The Complement System

Around 20 soluble proteins comprise the complement system, which helps destroy extracellular microorganisms that have invaded the body.

Complement

The innate immune system serves as a first responder to pathogenic threats that bypass natural physical and chemical barriers of the body. Using a combination of cellular and molecular attacks, the innate immune system identifies the nature of a pathogen and responds with inflammation, phagocytosis (where a cell engulfs a foreign particle), cytokine release, destruction by NK cells, and/or a complement system. In this concept, we will discuss the complement system.

An array of approximately 20 types of soluble proteins, called a complement system, functions to destroy extracellular pathogens. Cells of the liver and macrophages synthesize complement proteins continuously. These proteins are abundant in the blood serum and are capable of responding immediately to infecting microorganisms. The complement system is so named because it is complementary to the antibody response of the adaptive immune system. Complement proteins bind to the surfaces of microorganisms and are particularly attracted to pathogens that are already bound by antibodies. Binding of complement proteins occurs in a specific and highly-regulated sequence, with each successive protein being activated by cleavage and/or structural changes induced upon binding of the preceding protein(s). After the first few complement proteins bind, a cascade of sequential binding events follows in which the pathogen rapidly becomes coated in complement proteins.

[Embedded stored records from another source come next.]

(* ===== verification/DiscordOps.v ===== *)
(** The Discord operations of the script runtime ([components/runtime/src/extensions/discord.rs],
    [extensions/mod.rs], with the argument types of [components/runtime-models]).

    Every operation is an asynchronous program over the answers of the state server and of
    Discord; its calls are the requests it sends. A script is confined to its guild by
    [get_guild_channel], which the operations on a channel call first, and by the guild id of the
    runtime's context, which the others use. [twilight_http]'s request builders check some
    arguments: these checks are the interface [Twilight]. What a script sends is
    converted as in [Payloads]; the models Discord answers with are carried as they are. *)
From stdpp Require Import base gmap list strings pretty sorting.
From S2P Require Import Prelude Numbers Models WorkerPool Commands Payloads Interactions.

(** * Errors *)

(** [twilight_http::Error] by its kind: a response with its status and, when the body is a
    general API error, its code and message; or anything else. *)
Inductive HttpError :=
| HeResponse (status : Z) (general : option (Z * string))
| HeOther.
#[global] Instance HttpError_eq_dec : EqDecision HttpError.
Proof. solve_decision. Defined.

Inductive OpError :=
| OeMsg (msg : string)
| OeCustom (class msg : string)
| OeHttp (e : HttpError).

Definition not_found_error (message : string) : OpError := OeCustom "DiscordNotFoundError" message.

Definition error_from_code (resp_code code : Z) (message : string) : OpError :=
  let msg := u64_text code +:+ ": " +:+ message in
  if resp_code =? 404 then not_found_error msg
  else if resp_code =? 403 then OeCustom "DiscordPermissionsError" msg
  else if (400 <=? resp_code) && (resp_code <=? 499) then
    if (30001 <=? code) && (code <=? 40000) then OeCustom "DiscordLimitReachedError" msg
    else OeCustom "DiscordGenericErrorResponse" msg
  else if (500 <=? resp_code) && (resp_code <=? 599) then
    OeCustom "DiscordServerErrorResponse"
      ("Discord failed handling the request (5xx response), http status: " +:+ u64_text resp_code +:+ ", code: " +:+
       u64_text code +:+ ", message: " +:+ message)
  else
    OeCustom "DiscordGenericErrorResponse"
      ("An error occured with the discord API, http status: " +:+ u64_text resp_code +:+ ", code: " +:+
       u64_text code +:+ ", message: " +:+ message).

Complement proteins perform several functions. They serve as a marker to indicate the presence of a pathogen to phagocytic cells, such as macrophages and B cells, to enhance engulfment. This process is called opsonization. Certain complement proteins can combine to form attack complexes that open pores in microbial cell membranes. These structures destroy pathogens by causing their contents to leak. When innate mechanisms are insufficient to clear an infection, the adaptive immune response is informed and mobilized.